Find the line holding "Some e, _ =>" in the entries below. Give it again exactly, along with every line after it up to and including the line holding "Definition row_ok (a".

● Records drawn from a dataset
----
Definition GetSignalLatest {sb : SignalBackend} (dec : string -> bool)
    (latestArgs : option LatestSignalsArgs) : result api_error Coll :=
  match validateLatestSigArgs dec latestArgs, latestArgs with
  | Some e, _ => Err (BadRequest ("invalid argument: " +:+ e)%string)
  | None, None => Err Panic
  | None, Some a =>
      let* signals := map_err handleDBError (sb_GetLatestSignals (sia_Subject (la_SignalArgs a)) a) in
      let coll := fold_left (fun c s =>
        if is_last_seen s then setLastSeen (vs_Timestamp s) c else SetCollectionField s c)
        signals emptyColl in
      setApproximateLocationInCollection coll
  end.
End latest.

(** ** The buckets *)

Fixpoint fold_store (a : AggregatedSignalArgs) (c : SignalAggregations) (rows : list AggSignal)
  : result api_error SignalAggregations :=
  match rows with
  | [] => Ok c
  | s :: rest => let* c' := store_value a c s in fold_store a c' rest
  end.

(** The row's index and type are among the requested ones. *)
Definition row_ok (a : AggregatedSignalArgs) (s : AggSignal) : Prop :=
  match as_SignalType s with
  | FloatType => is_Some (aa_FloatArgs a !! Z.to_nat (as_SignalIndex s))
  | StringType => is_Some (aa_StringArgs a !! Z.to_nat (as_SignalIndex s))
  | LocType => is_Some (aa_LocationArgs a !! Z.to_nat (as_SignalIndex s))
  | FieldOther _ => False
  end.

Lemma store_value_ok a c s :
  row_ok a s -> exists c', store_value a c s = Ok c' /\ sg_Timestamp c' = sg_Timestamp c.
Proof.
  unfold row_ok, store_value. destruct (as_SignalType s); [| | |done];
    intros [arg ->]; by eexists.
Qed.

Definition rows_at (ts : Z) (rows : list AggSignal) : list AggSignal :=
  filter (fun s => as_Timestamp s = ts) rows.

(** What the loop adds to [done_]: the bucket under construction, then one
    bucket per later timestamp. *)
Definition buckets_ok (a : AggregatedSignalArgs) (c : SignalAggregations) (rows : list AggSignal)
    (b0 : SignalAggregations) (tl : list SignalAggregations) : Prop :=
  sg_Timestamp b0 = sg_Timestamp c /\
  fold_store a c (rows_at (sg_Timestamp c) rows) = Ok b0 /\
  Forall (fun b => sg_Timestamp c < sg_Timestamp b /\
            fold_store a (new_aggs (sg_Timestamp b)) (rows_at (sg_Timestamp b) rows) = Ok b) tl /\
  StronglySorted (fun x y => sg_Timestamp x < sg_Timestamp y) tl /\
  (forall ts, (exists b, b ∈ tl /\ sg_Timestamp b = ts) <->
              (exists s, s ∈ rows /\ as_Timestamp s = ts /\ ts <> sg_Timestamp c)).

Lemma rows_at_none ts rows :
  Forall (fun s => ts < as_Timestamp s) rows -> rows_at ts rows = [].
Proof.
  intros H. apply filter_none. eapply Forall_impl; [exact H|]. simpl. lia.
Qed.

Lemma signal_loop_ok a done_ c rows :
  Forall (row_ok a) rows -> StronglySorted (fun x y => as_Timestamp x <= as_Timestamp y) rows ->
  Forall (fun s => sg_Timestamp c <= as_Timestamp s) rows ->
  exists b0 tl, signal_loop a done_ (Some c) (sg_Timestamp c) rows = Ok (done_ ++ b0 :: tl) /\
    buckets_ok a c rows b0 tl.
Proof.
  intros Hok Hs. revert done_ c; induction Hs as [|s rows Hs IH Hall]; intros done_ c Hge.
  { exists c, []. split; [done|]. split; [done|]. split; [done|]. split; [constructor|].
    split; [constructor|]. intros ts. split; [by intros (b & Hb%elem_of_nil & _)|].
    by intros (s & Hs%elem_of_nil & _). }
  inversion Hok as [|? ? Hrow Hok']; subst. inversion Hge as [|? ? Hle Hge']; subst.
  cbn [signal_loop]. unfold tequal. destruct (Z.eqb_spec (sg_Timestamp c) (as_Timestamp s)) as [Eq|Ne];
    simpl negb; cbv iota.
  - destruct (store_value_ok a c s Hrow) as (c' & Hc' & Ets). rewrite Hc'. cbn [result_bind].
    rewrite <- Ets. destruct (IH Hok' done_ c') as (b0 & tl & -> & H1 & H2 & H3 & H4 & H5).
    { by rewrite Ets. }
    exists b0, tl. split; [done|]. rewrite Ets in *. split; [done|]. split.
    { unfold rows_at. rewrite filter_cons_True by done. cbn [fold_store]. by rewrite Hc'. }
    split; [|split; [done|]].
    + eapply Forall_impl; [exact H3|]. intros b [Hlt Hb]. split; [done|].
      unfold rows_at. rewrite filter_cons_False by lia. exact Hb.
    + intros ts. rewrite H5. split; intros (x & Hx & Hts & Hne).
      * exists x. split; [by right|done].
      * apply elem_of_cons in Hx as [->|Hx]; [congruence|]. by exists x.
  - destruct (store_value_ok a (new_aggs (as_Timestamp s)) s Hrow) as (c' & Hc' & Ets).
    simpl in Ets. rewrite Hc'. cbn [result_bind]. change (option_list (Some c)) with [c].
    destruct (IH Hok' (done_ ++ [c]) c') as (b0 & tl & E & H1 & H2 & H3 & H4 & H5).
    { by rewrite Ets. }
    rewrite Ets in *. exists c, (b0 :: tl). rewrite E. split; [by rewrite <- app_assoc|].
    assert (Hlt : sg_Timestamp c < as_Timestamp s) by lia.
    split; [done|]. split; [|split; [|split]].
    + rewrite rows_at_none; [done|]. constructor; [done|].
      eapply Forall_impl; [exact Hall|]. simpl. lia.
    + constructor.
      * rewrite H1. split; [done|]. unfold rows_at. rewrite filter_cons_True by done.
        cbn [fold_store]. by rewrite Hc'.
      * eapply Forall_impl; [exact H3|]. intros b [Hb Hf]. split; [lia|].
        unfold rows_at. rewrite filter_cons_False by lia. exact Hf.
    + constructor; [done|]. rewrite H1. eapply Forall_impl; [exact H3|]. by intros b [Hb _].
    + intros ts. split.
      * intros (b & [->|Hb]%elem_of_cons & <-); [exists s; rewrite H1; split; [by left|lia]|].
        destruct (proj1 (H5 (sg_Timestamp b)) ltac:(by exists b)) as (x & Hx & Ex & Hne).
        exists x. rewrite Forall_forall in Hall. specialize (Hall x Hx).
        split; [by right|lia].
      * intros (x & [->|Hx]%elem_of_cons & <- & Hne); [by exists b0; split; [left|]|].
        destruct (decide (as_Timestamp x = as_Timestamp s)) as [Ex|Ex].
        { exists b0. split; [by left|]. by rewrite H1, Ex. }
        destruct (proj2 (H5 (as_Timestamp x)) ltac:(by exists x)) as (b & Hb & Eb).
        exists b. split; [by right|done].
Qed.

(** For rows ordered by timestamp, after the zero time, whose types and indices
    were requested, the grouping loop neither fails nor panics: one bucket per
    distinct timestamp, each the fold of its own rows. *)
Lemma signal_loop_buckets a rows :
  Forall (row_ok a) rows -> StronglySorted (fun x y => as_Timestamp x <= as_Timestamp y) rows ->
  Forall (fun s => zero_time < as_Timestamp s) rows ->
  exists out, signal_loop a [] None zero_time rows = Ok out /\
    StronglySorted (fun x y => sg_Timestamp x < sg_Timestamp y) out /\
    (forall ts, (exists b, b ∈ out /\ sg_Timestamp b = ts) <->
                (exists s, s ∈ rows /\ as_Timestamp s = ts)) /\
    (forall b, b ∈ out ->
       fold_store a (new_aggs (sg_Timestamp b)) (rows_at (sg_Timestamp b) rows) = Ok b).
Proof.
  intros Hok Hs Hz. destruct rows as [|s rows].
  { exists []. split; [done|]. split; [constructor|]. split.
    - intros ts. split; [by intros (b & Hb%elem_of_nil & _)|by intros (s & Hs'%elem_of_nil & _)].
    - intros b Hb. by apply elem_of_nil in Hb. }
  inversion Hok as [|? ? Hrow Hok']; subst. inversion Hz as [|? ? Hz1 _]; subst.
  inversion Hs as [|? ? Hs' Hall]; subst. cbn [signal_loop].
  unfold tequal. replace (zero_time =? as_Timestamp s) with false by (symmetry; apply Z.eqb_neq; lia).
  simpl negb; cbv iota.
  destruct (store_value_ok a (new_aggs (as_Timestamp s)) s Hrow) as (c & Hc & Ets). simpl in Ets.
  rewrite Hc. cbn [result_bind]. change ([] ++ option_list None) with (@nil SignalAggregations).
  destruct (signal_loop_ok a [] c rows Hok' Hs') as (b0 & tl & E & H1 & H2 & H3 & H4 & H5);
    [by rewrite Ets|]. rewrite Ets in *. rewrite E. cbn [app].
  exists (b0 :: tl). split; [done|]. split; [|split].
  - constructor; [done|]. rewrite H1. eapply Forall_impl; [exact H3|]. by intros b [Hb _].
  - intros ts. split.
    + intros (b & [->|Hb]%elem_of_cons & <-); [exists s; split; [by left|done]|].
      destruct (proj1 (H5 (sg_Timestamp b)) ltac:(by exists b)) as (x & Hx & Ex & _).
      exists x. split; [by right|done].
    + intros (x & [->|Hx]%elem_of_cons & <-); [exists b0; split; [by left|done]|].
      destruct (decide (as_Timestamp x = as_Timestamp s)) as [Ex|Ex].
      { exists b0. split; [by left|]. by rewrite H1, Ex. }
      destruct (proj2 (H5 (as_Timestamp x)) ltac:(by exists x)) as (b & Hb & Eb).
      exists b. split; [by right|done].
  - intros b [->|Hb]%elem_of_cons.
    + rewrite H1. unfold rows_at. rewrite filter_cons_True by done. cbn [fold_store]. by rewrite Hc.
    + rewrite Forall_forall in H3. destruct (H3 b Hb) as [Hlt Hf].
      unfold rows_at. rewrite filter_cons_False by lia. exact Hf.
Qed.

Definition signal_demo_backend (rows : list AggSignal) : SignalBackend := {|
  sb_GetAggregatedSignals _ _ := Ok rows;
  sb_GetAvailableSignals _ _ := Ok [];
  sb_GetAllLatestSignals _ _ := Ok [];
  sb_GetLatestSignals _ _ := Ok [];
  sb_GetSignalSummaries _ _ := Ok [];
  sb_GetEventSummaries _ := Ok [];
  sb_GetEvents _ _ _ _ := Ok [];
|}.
----
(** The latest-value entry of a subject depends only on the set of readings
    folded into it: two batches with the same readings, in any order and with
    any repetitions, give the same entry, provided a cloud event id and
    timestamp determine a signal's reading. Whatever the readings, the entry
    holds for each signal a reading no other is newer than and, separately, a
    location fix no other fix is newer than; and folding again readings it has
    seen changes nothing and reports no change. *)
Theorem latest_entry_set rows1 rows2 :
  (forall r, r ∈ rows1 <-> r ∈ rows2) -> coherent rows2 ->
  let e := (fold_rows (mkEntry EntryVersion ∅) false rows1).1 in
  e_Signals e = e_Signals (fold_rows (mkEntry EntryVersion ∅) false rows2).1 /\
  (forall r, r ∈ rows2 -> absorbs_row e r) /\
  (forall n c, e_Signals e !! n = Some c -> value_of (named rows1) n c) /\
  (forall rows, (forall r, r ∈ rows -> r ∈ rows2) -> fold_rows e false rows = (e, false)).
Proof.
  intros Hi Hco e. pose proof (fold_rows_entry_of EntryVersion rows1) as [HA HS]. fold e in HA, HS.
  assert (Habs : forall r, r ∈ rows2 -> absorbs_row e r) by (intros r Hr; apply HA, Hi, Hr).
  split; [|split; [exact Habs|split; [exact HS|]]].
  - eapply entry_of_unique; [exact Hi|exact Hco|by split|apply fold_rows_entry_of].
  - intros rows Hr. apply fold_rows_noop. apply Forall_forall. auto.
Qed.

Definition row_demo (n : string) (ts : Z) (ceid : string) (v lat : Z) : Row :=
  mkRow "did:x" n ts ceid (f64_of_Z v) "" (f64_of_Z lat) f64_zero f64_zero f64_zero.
----
● RESULT FOR THIS EXERCISE
  | Some e, _ => Err (BadRequest ("invalid argument: " +:+ e)%string)
  | None, None => Err Panic
  | None, Some a =>
      let* signals := map_err handleDBError (sb_GetLatestSignals (sia_Subject (la_SignalArgs a)) a) in
      let coll := fold_left (fun c s =>
        if is_last_seen s then setLastSeen (vs_Timestamp s) c else SetCollectionField s c)
        signals emptyColl in
      setApproximateLocationInCollection coll
  end.
End latest.

(** ** The buckets *)

Fixpoint fold_store (a : AggregatedSignalArgs) (c : SignalAggregations) (rows : list AggSignal)
  : result api_error SignalAggregations :=
  match rows with
  | [] => Ok c
  | s :: rest => let* c' := store_value a c s in fold_store a c' rest
  end.

(** The row's index and type are among the requested ones. *)
Definition row_ok (a : AggregatedSignalArgs) (s : AggSignal) : Prop :=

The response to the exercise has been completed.